Everything from the line containing "(* ===== verification/MarketTypes.v ===== *)" through the line containing "Time-weighted average prices" in the listing below should be copied exactly, and nothing more.
-- Data extracts follows --
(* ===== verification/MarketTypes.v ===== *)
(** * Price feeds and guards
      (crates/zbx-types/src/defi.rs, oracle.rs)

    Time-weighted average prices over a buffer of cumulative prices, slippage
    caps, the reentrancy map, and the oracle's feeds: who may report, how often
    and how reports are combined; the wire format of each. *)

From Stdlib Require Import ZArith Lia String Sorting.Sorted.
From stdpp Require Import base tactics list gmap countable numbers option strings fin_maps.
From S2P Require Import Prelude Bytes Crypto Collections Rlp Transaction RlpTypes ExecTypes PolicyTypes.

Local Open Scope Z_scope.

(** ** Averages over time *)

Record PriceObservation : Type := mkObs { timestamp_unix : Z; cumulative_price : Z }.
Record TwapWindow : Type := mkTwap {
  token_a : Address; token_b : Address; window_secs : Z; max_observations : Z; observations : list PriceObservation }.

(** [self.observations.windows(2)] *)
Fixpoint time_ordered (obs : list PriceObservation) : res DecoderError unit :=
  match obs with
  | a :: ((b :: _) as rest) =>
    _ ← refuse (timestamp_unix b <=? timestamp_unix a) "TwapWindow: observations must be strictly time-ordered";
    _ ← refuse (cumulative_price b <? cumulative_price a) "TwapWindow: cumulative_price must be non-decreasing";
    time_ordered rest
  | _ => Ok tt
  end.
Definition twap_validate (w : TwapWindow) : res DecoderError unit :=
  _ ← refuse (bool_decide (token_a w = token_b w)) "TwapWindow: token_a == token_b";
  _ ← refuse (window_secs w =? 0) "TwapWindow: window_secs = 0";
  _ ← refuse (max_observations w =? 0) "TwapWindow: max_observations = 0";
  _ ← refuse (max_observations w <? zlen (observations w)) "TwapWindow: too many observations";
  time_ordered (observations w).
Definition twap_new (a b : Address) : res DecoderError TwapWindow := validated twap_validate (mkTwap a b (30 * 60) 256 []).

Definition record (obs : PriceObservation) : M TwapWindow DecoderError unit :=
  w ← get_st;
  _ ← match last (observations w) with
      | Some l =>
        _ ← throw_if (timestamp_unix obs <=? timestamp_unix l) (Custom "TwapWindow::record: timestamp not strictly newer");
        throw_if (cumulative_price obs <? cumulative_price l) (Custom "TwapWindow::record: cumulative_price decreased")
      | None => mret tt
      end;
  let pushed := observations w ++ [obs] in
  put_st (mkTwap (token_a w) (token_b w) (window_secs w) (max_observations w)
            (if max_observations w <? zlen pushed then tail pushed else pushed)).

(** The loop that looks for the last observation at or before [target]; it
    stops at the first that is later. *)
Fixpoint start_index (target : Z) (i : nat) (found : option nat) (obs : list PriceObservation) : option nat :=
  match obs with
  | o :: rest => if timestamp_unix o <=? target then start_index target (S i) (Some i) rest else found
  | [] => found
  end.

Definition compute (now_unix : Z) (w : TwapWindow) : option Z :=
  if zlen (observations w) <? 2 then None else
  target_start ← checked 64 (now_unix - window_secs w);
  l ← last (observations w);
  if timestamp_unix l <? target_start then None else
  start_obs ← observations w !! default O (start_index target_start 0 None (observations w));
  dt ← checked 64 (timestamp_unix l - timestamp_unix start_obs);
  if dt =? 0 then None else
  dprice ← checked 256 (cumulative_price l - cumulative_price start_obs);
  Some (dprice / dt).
-- Data extracts concluded --
-- Data extracts follows --
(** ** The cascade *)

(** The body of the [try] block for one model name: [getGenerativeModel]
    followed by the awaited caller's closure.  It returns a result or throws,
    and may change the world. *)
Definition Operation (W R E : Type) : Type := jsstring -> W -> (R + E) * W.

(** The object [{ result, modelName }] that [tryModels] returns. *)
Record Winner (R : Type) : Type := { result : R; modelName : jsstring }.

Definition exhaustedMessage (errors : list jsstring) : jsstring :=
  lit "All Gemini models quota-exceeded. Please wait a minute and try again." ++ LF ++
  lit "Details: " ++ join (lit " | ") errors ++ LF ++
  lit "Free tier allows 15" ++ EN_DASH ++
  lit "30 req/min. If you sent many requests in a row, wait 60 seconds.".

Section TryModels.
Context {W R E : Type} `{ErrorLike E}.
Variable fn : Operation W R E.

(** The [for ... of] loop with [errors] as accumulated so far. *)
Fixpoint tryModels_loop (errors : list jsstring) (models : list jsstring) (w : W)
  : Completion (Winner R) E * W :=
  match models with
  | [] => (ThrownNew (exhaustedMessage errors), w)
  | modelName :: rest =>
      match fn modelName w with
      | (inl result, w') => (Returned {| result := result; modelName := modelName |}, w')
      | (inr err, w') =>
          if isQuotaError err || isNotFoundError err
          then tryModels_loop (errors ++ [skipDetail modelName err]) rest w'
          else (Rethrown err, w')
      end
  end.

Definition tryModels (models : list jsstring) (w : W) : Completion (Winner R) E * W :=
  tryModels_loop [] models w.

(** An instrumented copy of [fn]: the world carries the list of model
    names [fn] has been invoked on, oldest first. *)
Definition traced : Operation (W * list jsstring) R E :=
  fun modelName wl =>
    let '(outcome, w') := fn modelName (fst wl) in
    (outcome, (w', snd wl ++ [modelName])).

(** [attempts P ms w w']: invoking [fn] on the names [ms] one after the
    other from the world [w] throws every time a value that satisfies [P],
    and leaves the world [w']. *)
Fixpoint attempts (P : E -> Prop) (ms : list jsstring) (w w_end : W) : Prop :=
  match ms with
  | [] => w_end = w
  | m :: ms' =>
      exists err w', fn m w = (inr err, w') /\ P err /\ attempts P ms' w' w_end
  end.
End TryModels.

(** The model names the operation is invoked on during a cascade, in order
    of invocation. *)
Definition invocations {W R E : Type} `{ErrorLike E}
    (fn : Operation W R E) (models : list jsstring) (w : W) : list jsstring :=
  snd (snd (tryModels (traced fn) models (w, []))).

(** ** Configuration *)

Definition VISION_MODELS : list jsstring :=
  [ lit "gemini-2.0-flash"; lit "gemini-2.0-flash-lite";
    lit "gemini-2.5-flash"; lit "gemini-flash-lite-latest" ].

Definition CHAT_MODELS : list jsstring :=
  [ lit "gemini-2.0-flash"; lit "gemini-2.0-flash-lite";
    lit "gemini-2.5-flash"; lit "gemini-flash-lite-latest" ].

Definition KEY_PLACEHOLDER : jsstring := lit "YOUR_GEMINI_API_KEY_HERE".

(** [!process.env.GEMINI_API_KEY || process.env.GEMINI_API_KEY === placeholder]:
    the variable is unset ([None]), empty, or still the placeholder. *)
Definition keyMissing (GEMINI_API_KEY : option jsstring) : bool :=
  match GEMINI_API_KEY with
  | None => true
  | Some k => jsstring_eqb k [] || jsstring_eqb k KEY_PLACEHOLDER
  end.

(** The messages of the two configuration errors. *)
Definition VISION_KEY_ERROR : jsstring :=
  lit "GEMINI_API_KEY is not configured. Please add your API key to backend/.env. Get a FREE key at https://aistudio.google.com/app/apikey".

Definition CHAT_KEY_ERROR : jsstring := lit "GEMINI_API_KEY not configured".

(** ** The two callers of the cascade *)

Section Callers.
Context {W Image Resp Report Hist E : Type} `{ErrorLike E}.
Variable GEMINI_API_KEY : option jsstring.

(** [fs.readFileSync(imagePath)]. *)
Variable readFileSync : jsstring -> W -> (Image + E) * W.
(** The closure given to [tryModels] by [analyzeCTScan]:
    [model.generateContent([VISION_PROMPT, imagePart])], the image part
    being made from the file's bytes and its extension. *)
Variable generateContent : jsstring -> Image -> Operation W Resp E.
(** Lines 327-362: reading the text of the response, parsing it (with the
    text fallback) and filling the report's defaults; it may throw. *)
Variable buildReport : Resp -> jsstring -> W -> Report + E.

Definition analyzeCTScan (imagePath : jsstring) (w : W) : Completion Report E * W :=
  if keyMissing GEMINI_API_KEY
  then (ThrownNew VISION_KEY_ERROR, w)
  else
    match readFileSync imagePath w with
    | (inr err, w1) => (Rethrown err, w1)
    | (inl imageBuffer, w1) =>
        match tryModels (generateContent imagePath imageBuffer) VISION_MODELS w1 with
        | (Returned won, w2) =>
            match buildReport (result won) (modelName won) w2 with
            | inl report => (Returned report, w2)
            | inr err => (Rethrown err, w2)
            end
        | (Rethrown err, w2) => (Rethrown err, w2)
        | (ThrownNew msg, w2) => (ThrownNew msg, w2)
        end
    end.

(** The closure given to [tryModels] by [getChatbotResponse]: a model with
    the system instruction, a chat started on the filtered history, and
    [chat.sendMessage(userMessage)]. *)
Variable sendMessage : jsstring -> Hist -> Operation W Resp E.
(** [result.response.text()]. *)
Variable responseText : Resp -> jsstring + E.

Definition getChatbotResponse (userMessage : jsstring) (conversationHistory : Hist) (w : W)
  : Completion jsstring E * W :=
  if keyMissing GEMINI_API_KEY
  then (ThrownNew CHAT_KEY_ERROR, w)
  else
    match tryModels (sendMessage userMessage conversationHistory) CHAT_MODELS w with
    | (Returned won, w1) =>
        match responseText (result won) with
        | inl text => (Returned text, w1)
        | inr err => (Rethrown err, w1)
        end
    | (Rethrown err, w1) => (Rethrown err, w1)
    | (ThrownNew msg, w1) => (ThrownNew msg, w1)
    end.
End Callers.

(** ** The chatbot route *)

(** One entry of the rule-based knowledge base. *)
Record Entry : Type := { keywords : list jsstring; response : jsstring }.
-- Data extracts concluded --
> [Result for this task]:
(* ===== verification/MarketTypes.v ===== *)
(** * Price feeds and guards
      (crates/zbx-types/src/defi.rs, oracle.rs)

    Time-weighted average prices over a buffer of cumulative prices, slippage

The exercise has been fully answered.